The only model that can model a complex non-linear system is the system itself. Climate system is complex because it has feedbacks. Heat transfer is governed by non-linear equations.
Complex non-linear systems are very sensitive to initial and boundary conditions. It would not use the word chaos because it is often connected to randomness. Lottery balls are a typical example of these systems. System is governed by deterministic laws of physics but small changes in the conditions result in unpredictable outcomes that in this case can be statistically analysed.
I spent a lot of time to think about Nick Stoke’s claim that GCMs are physical models that do not use weather station data. Behind his link to a simple climate model I found that initial and boundary values for each grid cell are used (look at chapter 7). I would call that deception because calculating grid cell values from weather station data is of course needed.
Googling ahead, I found a number of references that claim the climate system is not sensitive to iniatial situation. Just above in this thread: ”Run different meterological models out far enough in time, and they ALL eventually diverge”. I am not sure of that. Starting at a ice age and at hot period in history will result in very different next 100 years. Sensitivity to initial data is definitely there but not necessarily to the athmospheric data but to the data of ocean heat and ice.

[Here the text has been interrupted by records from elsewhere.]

(* ===== verification/Interpolation.v ===== *)
(** * One frame of the render loop (frontend.js lines 147-172)

    [animate] runs once per display frame: it clears the canvas, moves
    every player that has a [target] half of the remaining way towards
    it ([x += (target.x - x) * 0.5], same for [y]) and draws it, then
    draws every projectile where it is (projectiles have no target).
    [frame] returns the new player store and the list of draw calls the
    rendering collaborator receives, in order.

    Coordinates are rationals, compared with [Qeq] ([==]): the halving
    step respects that equivalence ([lerp_half_proper]).  JS computes
    the step in IEEE binary64, where it is not an exact halving:
    [lerp_half_b64] is the same step in Stdlib's [SpecFloat] binary64
    (53-bit significand, round to nearest even), and
    [lerp_half_b64_exact] shows that from [0] towards [1] the position
    equals the target after 54 frames, and that one unit in the last
    place away from [1] it never moves.  No convergence theorem is
    stated on the rational step for that reason; the store and the draw
    calls of a frame are what the client model uses. *)

From S2P Require Import Prelude JsObject Entities.
From Stdlib Require Import Morphisms Floats.SpecFloat.

Module Render.

Local Open Scope Q_scope.

(** [p += (t - p) * 0.5] *)
Definition lerp_half (p t : Q) : Q := p + (t - p) * (1 # 2).

(** Lines 157-160 in binary64: [x += (target.x - x) * 0.5]. *)
Definition b64_prec : Z := 53.
Definition b64_emax : Z := 1024.
Definition b64_half : spec_float := S754_finite false 4503599627370496 (-53).
Definition lerp_half_b64 (p t : spec_float) : spec_float :=
  SFadd b64_prec b64_emax p (SFmul b64_prec b64_emax (SFsub b64_prec b64_emax t p) b64_half).

(** Lines 156-161 for one player. *)
Definition interpolate (pl : Player.t) : Player.t :=
  match Player.target pl with
  | Some (tx, ty) => Player.with_pos (lerp_half (Player.x pl) tx) (lerp_half (Player.y pl) ty) pl
  | None => pl
  end.

(** A call [c.arc(...)] of an entity's [draw()]. *)
Record draw_call : Type := mk_draw {
  draw_at : Q * Q;
  draw_size : Q;
  draw_fill : option string
}.

Definition draw {E : Type} `{Drawable E} (e : E) : draw_call :=
  mk_draw (draw_pos e) (draw_radius e) (draw_color e).

(** Lines 152-164: move then draw each player, in key order. *)
Definition animate_players (players : jsobj Player.t) : jsobj Player.t :=
  map (fun '(id, pl) => (id, interpolate pl)) players.

(** Lines 148-170: one frame. *)
Definition frame (players : jsobj Player.t) (projs : jsobj Projectile.t)
    : jsobj Player.t * list draw_call :=
  let players' := animate_players players in
  (players', map (fun kv => draw kv.2) players' ++ map (fun kv => draw kv.2) projs).

(** ** Lemmas *)

#[export] Instance lerp_half_proper : Proper (Qeq ==> Qeq ==> Qeq) lerp_half.
Proof. intros p p' Hp t t' Ht. unfold lerp_half. rewrite Hp, Ht. reflexivity. Qed.

Lemma animate_players_keys players : js_keys (animate_players players) = js_keys players.
Proof. unfold js_keys, animate_players. rewrite map_map. apply map_ext. by intros []. Qed.

(** In binary64 the step reaches the target: from [0] towards [1] the
    position is [1 - 2^-53] after 53 frames and exactly [1] after 54;
    and at [1], one unit in the last place below the target [1 + 2^-52],
    the half step rounds back to [1]. *)
Lemma lerp_half_b64_exact :
  let one := S754_finite false 4503599627370496 (-52) in
  Nat.iter 53 (fun x => lerp_half_b64 x one) (S754_zero false) <> one /\
  Nat.iter 54 (fun x => lerp_half_b64 x one) (S754_zero false) = one /\
  lerp_half_b64 one (S754_finite false 4503599627370497 (-52)) = one.
Proof. vm_compute. split; [discriminate|split; reflexivity]. Qed.

End Render.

Missing understanding of the clouds and oceans is a showstopper in climate modelling. Without accurate and precise data it is not possible to get that understanding. Think about where HITRAN has been defined.
By definition models are simplifications of the system. You have to leave out unimportant factors and accuracy & precision have to be compromized because of limits of the computing power. Numerical calculation has its limits. Current climate models have overly large grid cells and weak parametrization to correct that. Overcoming that in a foreseable future is not probable.